Activity:
Reproduce word for word, from the entries below, the line with "destruct (minimum_cases a", the line with "hi ∈ a :: t ∧ lo ∈ a :: t", and every line between them, and nothing more.

Material shown:
Lemma foldl_minimum_spec a t :
  foldl minimum a t ∈ a :: t ∧ ∀ x, x ∈ a :: t → foldl minimum a t <= x.
Proof.
  revert a. induction t as [| b t IH]; intros a; cbn [foldl].
  - split; [left |]. intros x ->%list_elem_of_singleton. apply Qcle_refl.
  - destruct (IH (minimum a b)) as [Hin Hle].
    destruct (minimum_cases a b) as (Hcase & Ha & Hb).
    split.
    + apply elem_of_cons in Hin as [-> | Hin].
      * destruct Hcase as [-> | ->]; [left | right; left].
      * right; by right.
    + intros x Hx. apply elem_of_cons in Hx as [-> | Hx].
      * eapply Qcle_trans; [| exact Ha]. apply Hle. left.
      * apply elem_of_cons in Hx as [-> | Hx].
        -- eapply Qcle_trans; [| exact Hb]. apply Hle. left.
        -- apply Hle. by right.
Qed.

End ExactDiagnostics.

(** C7: on a non-empty array the printed expression is the largest entry
    minus the smallest, over the sum divided by the number of entries,
    whatever the mean is; on an empty array it raises the [ValueError] of
    [np.max]. *)
Theorem conservation_error_spread (a : Qc) (t : vec Qc) :
  conservation_error (@nil Qc) = Raise ValueError
  ∧ ∃ hi lo,
      hi ∈ a :: t ∧ lo ∈ a :: t
      ∧ (∀ x, x ∈ a :: t → lo <= x ∧ x <= hi)
      ∧ conservation_error (a :: t)
        = Ok ((hi - lo) / (vsum (a :: t) / of_int (Z.of_nat (length (a :: t))))).
Proof.
  split; [reflexivity |].
  destruct (foldl_maximum_spec a t) as [Hhi_in Hhi].
  destruct (foldl_minimum_spec a t) as [Hlo_in Hlo].
  exists (foldl maximum a t), (foldl minimum a t).
  repeat split; auto.
Qed.

Section ExactNumSteps.

Lemma Qc_of_int_le (k : Z) (x : Qc) : (inject_Z k <= x)%Q → of_int k <= x.
Proof.
  intros Hle. unfold Qcle. cbn. by rewrite Qred_correct.
Qed.

Lemma Qc_lt_of_int (k : Z) (x : Qc) : (x < inject_Z k)%Q → x < of_int k.
Proof.
  intros Hlt. unfold Qclt. cbn. by rewrite Qred_correct.
Qed.

Lemma Qc_inv_nonneg (x : Qc) : 0 <= x → 0 <= / x.
Proof.
  unfold Qcle, Qcinv. intros Hx.
  change (this (Q2Qc (/ x))) with (Qred (/ x)). rewrite Qred_correct.
  by apply Qinv_le_0_compat.
Qed.

Lemma Qc_trunc_floor (x : Qc) : 0 <= x → Qc_trunc x = Qfloor x.
Proof.
  intros Hx. unfold Qc_trunc, Qfloor. destruct x as [[num den] Hcanon].
  cbn [this Qnum Qden].
  assert (0 <= num)%Z as Hnum.
  { unfold Qcle in Hx. change (this 0) with (0 # 1)%Q in Hx.
    unfold Qle in Hx. cbn in Hx. lia. }
  apply Z.quot_div_nonneg; [done | reflexivity].
Qed.

End ExactNumSteps.

(** ** Truncation of a binary64 number *)

Section BinaryTruncation.

Lemma Z_quot_ratio (a c : Z) (b d : positive) :
  (a * Zpos d = c * Zpos b)%Z → Z.quot a (Zpos b) = Z.quot c (Zpos d).
Proof.
  assert (∀ a c b d, (0 <= a)%Z → (a * Zpos d = c * Zpos b)%Z →
            Z.quot a (Zpos b) = Z.quot c (Zpos d)) as Hnonneg.
  { clear. intros a c b d Ha Heq.
    assert (0 <= c)%Z as Hc by nia.
    rewrite !Z.quot_div_nonneg by lia.
    change (a / Zpos b)%Z with (Qfloor (a # b)).
    change (c / Zpos d)%Z with (Qfloor (c # d)).
    apply Qfloor_comp. unfold Qeq. cbn [Qnum Qden]. exact Heq. }
  intros Heq. destruct (Z.le_gt_cases 0 a) as [Ha | Ha]; [by apply Hnonneg |].
  replace a with (- - a)%Z by lia. replace c with (- - c)%Z by lia.
  rewrite !(Z.quot_opp_l (- _)) by lia. f_equal.
  apply Hnonneg; lia.
Qed.

(** Truncation does not depend on the fraction that stands for the
    number. *)
Lemma Qc_trunc_Q2Qc (v : Q) :
  Qc_trunc (Q2Qc v) = Z.quot (Qnum v) (Zpos (Qden v)).
Proof.
  unfold Qc_trunc. cbn [this Q2Qc].
  apply Z_quot_ratio. apply (Qred_correct v).
Qed.

(** Python's [int] of a finite binary64 number is the truncation of
    the rational it stands for. *)
Lemma int_of_value (x : float) (v : Q) :
  F64.value x = Some v → F64.int_of x = Ok (Qc_trunc (Q2Qc v)).
Proof.
  unfold F64.value, F64.int_of.
  destruct (Prim2SF x) as [s | s | | s m e]; try done.
  - by intros [= <-].
  - intros [= <-]. f_equal. rewrite Qc_trunc_Q2Qc.
    destruct e as [| k | k]; cbn [Qnum Qden inject_Z].
    + rewrite Z.quot_1_r. by destruct s.
    + rewrite Z.quot_1_r, Z.shiftl_mul_pow2 by lia. destruct s; lia.
    + rewrite Z.shiftr_div_pow2 by lia.
      rewrite Pos2Z.inj_pow.
      destruct s.
      * change (Z.neg m) with (- Z.pos m)%Z.
        rewrite Z.quot_opp_l by lia. f_equal.
        symmetry. apply Z.quot_div_nonneg; lia.
      * symmetry. apply Z.quot_div_nonneg; lia.
Qed.

(** On an infinity or NaN it raises. *)
Lemma int_of_no_value (x : float) :
  F64.value x = None →
  F64.int_of x = Raise OverflowError ∨ F64.int_of x = Raise ValueError.
Proof.
  unfold F64.value, F64.int_of.
  destruct (Prim2SF x) as [s | s | | s m e]; try done; auto.
Qed.

End BinaryTruncation.

(** C9: the number of steps is Python's [int] of the quotient
    [2 * np.pi / δt], the quotient truncated toward zero. In exact
    arithmetic, for [δt > 0], that is the largest integer that does not
    exceed the quotient. In binary64 the quotient is rounded before it is
    truncated: a zero [δt] raises [ZeroDivisionError], otherwise the
    result is the truncation of the rational that the rounded quotient
    stands for, and an infinite or NaN quotient raises.
    The rounded quotient can reach the next integer (21 steps where the
    exact quotient, for the same [δt], is below 21), and for the smallest
    positive [δt] the quotient is infinite and the line raises
    [OverflowError]. *)
Theorem num_steps_floor :
  (∀ δt : Qc, 0 < δt →
     ∃ k, num_steps δt = Ok k
          ∧ of_int k <= two [*] np_pi [/] δt
          ∧ two [*] np_pi [/] δt < of_int (k + 1))
  ∧ (∀ δt : float, is_zero δt = true → num_steps δt = Raise ZeroDivisionError)
  ∧ (∀ (δt : float) (v : Q),
       is_zero δt = false →
       F64.value (two [*] np_pi [/] δt) = Some v →
       num_steps δt = Ok (Qc_trunc (Q2Qc v)))
  ∧ (∀ δt : float,
       is_zero δt = false →
       F64.value (two [*] np_pi [/] δt) = None →
       num_steps δt = Raise OverflowError ∨ num_steps δt = Raise ValueError)
  ∧ (∃ v, F64.value 0x1.32614d27d162bp-2%float = Some v
          ∧ num_steps (Q2Qc v) = Ok 20%Z
          ∧ num_steps 0x1.32614d27d162bp-2%float = Ok 21%Z)
  ∧ num_steps 0x1p-1074%float = Raise OverflowError.
Proof.
  split; [| split; [| split; [| split; [| split]]]].
  - intros δt Hδt. unfold num_steps.
    assert (is_zero δt = false) as ->.
    { cbn. destruct (Qc_eq_bool δt 0) eqn:Heq; [| done].
      apply Qc_eq_bool_correct in Heq. subst. by apply Qclt_not_eq in Hδt. }
    set (x := two [*] np_pi [/] δt).
    assert (0 <= x) as Hx.
    { unfold x. qc. unfold Qcdiv. apply Qc_mul_nonneg; [done |].
      by apply Qc_inv_nonneg, Qclt_le_weak. }
    exists (Qc_trunc x). split; [done |].
    rewrite Qc_trunc_floor by done. split.
    + apply Qc_of_int_le, Qfloor_le.
    + apply Qc_lt_of_int, Qlt_floor.
  - intros δt Hzero. unfold num_steps. by rewrite Hzero.
  - intros δt v Hzero Hv. unfold num_steps. rewrite Hzero.
    by apply int_of_value.
  - intros δt Hzero Hv. unfold num_steps. rewrite Hzero.
    by apply int_of_no_value.
  - eexists. split; [vm_compute; reflexivity |].
    split; vm_compute; reflexivity.
  - vm_compute. reflexivity.
Qed.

Answer box:
    destruct (minimum_cases a b) as (Hcase & Ha & Hb).
    split.
    + apply elem_of_cons in Hin as [-> | Hin].
      * destruct Hcase as [-> | ->]; [left | right; left].
      * right; by right.
    + intros x Hx. apply elem_of_cons in Hx as [-> | Hx].
      * eapply Qcle_trans; [| exact Ha]. apply Hle. left.
      * apply elem_of_cons in Hx as [-> | Hx].
        -- eapply Qcle_trans; [| exact Hb]. apply Hle. left.
        -- apply Hle. by right.
Qed.

End ExactDiagnostics.

(** C7: on a non-empty array the printed expression is the largest entry
    minus the smallest, over the sum divided by the number of entries,
    whatever the mean is; on an empty array it raises the [ValueError] of
    [np.max]. *)
Theorem conservation_error_spread (a : Qc) (t : vec Qc) :
  conservation_error (@nil Qc) = Raise ValueError
  ∧ ∃ hi lo,
      hi ∈ a :: t ∧ lo ∈ a :: t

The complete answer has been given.